(WHAT YOU NEED TO DO)
In the material below, which lines hold the word "versions"? Pick each one out.

(DATASET ENTRIES)
--*--

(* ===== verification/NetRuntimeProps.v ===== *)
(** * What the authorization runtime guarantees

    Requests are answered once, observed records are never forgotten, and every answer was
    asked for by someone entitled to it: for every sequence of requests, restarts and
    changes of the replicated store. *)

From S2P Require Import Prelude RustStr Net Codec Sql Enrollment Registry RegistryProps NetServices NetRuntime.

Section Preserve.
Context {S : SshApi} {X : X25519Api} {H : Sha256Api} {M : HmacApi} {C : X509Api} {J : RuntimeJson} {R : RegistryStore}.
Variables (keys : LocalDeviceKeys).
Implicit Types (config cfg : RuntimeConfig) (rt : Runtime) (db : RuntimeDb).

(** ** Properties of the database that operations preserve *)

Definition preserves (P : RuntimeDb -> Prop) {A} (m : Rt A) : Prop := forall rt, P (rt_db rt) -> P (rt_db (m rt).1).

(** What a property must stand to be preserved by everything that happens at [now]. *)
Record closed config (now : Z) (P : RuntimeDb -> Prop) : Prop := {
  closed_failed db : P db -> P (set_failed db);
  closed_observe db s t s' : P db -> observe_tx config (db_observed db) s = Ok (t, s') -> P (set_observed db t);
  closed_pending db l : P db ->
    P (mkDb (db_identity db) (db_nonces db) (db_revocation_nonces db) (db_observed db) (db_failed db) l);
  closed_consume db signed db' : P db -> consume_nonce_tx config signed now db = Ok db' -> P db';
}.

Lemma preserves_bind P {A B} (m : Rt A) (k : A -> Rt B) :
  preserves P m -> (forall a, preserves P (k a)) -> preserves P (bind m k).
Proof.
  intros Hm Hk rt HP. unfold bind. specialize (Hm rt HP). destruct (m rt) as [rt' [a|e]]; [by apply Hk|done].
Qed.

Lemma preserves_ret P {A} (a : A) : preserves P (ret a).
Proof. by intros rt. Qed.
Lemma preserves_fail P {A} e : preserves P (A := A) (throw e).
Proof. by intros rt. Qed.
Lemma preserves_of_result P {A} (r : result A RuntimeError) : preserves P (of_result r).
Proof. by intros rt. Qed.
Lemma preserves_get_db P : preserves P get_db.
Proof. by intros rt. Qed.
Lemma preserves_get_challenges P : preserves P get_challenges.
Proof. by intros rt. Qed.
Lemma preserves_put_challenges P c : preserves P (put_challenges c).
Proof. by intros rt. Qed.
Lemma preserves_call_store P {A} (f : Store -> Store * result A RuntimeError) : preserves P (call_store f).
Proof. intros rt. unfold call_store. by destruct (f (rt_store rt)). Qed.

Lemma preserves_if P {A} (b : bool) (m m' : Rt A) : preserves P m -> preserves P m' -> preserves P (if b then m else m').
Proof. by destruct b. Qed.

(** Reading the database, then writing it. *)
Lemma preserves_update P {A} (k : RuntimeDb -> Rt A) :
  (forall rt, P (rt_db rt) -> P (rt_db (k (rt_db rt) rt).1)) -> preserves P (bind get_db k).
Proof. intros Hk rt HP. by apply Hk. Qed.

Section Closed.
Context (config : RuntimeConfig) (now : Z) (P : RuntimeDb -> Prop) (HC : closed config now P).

--*--

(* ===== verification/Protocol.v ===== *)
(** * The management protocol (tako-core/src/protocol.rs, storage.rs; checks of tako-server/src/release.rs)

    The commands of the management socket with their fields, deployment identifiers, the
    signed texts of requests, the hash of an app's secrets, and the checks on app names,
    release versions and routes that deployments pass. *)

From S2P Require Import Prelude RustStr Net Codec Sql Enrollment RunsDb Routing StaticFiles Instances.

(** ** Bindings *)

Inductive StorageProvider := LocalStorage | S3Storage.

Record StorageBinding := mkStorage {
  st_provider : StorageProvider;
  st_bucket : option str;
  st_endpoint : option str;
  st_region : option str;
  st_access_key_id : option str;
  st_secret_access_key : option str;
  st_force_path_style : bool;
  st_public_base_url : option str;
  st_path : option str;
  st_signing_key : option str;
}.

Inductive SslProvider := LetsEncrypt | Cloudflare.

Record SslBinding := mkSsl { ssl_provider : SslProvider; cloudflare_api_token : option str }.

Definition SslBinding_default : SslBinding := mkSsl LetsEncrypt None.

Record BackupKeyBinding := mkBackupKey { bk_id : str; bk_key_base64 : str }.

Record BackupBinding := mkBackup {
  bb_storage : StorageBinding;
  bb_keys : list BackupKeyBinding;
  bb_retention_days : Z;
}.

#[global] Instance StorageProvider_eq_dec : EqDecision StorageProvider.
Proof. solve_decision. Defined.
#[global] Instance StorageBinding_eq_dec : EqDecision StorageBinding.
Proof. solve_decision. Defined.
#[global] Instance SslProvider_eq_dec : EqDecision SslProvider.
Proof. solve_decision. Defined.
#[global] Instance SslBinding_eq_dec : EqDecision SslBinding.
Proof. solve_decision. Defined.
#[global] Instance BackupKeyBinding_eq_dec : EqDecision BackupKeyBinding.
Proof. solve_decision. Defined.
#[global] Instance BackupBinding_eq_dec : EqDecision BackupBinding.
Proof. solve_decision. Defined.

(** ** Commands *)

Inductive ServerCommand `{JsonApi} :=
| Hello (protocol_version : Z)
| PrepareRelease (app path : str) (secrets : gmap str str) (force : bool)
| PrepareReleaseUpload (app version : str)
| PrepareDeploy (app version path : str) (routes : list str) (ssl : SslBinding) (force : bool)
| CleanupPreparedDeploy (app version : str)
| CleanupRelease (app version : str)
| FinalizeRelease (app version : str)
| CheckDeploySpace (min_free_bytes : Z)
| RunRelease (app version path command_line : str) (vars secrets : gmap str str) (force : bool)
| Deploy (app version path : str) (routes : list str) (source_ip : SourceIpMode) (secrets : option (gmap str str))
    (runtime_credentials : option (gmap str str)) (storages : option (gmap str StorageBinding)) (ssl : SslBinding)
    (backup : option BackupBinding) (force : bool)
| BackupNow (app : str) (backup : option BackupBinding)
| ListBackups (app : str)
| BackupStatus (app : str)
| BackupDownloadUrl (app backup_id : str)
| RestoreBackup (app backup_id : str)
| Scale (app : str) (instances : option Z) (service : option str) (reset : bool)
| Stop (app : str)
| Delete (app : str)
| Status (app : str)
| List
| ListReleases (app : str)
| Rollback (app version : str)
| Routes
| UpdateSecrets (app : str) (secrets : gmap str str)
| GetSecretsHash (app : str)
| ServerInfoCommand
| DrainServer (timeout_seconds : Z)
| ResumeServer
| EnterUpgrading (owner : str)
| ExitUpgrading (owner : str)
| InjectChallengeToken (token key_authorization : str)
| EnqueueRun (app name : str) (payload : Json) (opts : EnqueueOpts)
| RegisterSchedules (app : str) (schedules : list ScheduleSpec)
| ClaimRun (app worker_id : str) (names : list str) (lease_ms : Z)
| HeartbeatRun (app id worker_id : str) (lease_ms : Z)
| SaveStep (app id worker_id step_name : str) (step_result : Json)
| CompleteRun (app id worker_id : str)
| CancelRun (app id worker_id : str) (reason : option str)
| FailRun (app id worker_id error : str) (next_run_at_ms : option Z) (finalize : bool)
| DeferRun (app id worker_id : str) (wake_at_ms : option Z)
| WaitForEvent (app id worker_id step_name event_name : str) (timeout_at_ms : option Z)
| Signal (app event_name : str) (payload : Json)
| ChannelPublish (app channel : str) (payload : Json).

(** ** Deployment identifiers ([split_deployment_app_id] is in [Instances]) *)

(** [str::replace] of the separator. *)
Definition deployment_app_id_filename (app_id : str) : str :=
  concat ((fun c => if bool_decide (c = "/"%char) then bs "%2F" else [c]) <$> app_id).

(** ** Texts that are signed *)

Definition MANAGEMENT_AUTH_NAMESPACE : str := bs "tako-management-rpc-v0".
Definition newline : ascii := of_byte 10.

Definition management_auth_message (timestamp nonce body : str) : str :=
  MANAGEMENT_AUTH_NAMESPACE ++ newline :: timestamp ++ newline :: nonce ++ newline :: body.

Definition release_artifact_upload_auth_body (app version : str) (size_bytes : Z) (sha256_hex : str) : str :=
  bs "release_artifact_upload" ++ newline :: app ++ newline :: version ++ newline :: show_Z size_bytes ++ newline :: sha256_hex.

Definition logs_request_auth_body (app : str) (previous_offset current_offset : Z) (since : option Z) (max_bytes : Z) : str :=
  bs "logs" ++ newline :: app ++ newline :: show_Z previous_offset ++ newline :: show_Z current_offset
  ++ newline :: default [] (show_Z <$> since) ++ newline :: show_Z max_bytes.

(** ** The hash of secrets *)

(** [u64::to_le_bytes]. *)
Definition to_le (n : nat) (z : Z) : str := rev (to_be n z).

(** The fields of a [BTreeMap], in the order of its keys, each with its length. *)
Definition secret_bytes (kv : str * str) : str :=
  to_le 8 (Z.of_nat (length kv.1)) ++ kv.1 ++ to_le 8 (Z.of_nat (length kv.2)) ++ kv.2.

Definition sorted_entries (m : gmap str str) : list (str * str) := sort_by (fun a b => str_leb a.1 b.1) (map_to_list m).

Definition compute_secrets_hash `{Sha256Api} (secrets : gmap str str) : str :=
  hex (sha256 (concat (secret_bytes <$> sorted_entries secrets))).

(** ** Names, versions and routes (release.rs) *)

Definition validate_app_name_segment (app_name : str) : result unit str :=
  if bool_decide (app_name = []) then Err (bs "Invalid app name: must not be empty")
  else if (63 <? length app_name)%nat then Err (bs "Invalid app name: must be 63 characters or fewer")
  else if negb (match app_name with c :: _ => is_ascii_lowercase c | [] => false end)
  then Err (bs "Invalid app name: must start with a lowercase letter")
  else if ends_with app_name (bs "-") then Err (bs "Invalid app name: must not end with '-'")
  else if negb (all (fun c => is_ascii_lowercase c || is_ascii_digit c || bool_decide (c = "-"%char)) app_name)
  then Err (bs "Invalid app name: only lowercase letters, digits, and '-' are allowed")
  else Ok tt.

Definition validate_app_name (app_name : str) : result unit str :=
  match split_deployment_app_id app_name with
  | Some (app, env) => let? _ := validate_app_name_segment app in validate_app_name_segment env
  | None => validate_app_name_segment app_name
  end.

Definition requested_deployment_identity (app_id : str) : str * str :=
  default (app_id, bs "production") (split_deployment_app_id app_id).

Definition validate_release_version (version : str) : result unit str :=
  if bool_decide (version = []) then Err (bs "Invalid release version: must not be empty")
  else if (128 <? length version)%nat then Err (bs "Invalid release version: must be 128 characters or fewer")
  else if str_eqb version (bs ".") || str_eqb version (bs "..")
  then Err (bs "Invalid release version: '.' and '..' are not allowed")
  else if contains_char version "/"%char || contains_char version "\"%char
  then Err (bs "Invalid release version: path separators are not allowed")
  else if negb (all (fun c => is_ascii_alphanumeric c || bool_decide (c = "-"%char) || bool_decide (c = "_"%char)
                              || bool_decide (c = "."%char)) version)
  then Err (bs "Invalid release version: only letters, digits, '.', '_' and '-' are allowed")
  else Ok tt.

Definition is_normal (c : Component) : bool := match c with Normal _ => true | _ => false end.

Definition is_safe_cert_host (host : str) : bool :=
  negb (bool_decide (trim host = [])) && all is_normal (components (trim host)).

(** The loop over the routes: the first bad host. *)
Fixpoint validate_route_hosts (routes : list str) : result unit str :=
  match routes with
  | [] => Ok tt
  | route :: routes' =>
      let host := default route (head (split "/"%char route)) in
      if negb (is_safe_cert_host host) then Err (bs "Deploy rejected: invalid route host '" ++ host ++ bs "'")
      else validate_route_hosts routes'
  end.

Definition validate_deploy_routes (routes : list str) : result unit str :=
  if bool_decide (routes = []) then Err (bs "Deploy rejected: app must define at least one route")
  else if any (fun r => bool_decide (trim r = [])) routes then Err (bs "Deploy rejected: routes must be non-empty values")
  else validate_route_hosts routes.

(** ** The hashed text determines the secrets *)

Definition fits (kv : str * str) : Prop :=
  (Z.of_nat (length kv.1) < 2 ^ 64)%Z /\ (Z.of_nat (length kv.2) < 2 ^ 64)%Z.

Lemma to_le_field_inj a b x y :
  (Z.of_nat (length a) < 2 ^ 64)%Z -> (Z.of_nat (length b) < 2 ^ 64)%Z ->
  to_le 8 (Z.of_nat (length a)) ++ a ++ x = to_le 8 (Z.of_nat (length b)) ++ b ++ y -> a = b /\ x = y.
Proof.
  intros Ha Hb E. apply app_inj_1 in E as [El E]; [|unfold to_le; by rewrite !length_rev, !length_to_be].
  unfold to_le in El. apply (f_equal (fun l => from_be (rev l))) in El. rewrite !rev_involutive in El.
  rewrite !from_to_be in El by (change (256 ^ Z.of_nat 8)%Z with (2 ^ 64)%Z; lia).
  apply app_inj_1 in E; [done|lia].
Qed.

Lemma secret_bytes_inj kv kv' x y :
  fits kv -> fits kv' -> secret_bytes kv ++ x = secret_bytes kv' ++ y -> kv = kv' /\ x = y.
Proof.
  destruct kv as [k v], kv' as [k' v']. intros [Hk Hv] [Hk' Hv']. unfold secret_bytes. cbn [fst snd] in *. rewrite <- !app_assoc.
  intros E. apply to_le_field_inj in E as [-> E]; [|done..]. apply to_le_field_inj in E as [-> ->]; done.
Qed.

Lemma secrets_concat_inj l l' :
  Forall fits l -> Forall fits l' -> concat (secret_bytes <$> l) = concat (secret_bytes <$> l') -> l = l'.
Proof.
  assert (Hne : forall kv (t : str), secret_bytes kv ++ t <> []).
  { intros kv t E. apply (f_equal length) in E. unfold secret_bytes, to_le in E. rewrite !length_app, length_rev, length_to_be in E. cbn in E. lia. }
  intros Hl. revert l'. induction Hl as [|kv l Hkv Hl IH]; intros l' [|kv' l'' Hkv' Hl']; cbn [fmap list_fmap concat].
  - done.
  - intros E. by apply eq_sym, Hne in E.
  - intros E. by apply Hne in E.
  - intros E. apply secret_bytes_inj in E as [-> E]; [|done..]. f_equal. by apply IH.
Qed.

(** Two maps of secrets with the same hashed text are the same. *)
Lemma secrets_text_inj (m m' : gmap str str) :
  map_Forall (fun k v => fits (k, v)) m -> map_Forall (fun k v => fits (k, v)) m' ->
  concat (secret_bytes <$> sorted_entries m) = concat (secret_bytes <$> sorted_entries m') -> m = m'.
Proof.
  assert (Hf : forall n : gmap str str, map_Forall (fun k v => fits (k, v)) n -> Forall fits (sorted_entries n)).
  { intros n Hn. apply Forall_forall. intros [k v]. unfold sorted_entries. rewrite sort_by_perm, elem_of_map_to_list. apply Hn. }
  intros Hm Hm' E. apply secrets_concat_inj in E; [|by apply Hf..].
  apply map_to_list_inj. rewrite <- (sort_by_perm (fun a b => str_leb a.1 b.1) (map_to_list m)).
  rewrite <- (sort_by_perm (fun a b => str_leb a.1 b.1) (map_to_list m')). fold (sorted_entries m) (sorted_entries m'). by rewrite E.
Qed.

--*--

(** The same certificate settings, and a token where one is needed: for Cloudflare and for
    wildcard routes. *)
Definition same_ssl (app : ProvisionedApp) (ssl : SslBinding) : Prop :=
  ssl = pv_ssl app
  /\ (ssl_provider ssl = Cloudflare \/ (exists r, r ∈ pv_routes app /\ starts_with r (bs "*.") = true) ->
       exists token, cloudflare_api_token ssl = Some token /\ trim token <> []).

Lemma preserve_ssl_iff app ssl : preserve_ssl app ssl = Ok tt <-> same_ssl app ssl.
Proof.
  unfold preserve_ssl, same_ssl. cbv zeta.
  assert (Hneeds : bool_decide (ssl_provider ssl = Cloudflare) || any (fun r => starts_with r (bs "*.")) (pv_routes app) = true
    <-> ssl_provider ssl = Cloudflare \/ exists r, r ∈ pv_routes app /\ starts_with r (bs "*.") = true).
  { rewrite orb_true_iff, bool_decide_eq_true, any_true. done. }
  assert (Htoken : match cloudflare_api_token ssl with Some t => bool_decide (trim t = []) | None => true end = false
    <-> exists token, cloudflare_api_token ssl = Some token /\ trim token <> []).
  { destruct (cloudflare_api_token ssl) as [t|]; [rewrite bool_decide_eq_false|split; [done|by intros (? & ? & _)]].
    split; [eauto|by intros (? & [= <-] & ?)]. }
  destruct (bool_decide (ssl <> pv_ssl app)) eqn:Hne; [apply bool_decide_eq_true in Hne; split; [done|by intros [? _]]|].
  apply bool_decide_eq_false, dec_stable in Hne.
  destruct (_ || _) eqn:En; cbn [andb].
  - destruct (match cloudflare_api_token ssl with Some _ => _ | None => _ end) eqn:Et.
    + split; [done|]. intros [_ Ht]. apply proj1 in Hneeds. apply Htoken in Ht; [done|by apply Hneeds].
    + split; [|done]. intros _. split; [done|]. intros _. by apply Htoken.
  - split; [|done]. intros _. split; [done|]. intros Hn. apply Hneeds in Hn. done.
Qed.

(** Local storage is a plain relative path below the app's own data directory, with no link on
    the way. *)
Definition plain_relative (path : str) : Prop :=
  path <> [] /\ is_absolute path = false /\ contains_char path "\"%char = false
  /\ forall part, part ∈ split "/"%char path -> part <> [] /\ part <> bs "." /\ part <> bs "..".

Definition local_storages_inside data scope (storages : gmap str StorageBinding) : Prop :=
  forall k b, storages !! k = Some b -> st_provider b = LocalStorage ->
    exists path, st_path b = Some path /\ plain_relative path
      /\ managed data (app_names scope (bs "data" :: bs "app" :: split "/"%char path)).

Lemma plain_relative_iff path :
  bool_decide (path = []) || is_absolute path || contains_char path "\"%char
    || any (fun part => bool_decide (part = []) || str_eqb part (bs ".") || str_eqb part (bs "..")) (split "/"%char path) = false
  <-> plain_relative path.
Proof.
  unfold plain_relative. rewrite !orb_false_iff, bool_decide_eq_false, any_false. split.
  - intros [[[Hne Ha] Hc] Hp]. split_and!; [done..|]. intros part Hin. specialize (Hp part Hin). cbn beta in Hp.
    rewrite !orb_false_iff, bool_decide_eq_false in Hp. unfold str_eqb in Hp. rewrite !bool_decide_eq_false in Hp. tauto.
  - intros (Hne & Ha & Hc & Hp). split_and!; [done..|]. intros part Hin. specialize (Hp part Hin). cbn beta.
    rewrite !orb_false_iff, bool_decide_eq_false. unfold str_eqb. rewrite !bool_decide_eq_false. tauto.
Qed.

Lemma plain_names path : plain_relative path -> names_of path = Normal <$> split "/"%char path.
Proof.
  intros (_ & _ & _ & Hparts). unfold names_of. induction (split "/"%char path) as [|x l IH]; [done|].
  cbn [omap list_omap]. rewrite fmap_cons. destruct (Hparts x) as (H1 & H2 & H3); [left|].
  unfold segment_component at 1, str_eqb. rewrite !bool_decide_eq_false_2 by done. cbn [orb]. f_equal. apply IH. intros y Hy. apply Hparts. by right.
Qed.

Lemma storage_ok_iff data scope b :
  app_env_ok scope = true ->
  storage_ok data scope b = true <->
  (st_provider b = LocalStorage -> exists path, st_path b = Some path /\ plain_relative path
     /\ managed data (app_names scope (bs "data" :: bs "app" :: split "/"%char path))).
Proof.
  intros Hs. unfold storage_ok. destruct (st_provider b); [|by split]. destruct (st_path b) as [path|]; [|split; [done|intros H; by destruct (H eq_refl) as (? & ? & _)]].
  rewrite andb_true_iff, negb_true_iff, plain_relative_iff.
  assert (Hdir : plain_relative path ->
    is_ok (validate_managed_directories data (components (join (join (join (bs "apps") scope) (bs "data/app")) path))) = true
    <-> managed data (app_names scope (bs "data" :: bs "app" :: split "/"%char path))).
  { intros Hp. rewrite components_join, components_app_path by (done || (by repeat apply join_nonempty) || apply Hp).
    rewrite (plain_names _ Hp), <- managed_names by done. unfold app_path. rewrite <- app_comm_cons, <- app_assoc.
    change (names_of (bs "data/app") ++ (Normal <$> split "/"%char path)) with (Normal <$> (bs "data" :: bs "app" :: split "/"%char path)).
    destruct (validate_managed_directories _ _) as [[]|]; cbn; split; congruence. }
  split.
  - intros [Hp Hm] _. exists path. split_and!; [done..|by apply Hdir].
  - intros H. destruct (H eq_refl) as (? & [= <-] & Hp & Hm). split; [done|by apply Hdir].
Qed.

--*--

(ANSWER FOR THE TASK)
    release versions and routes that deployments pass. *)
(** ** Names, versions and routes (release.rs) *)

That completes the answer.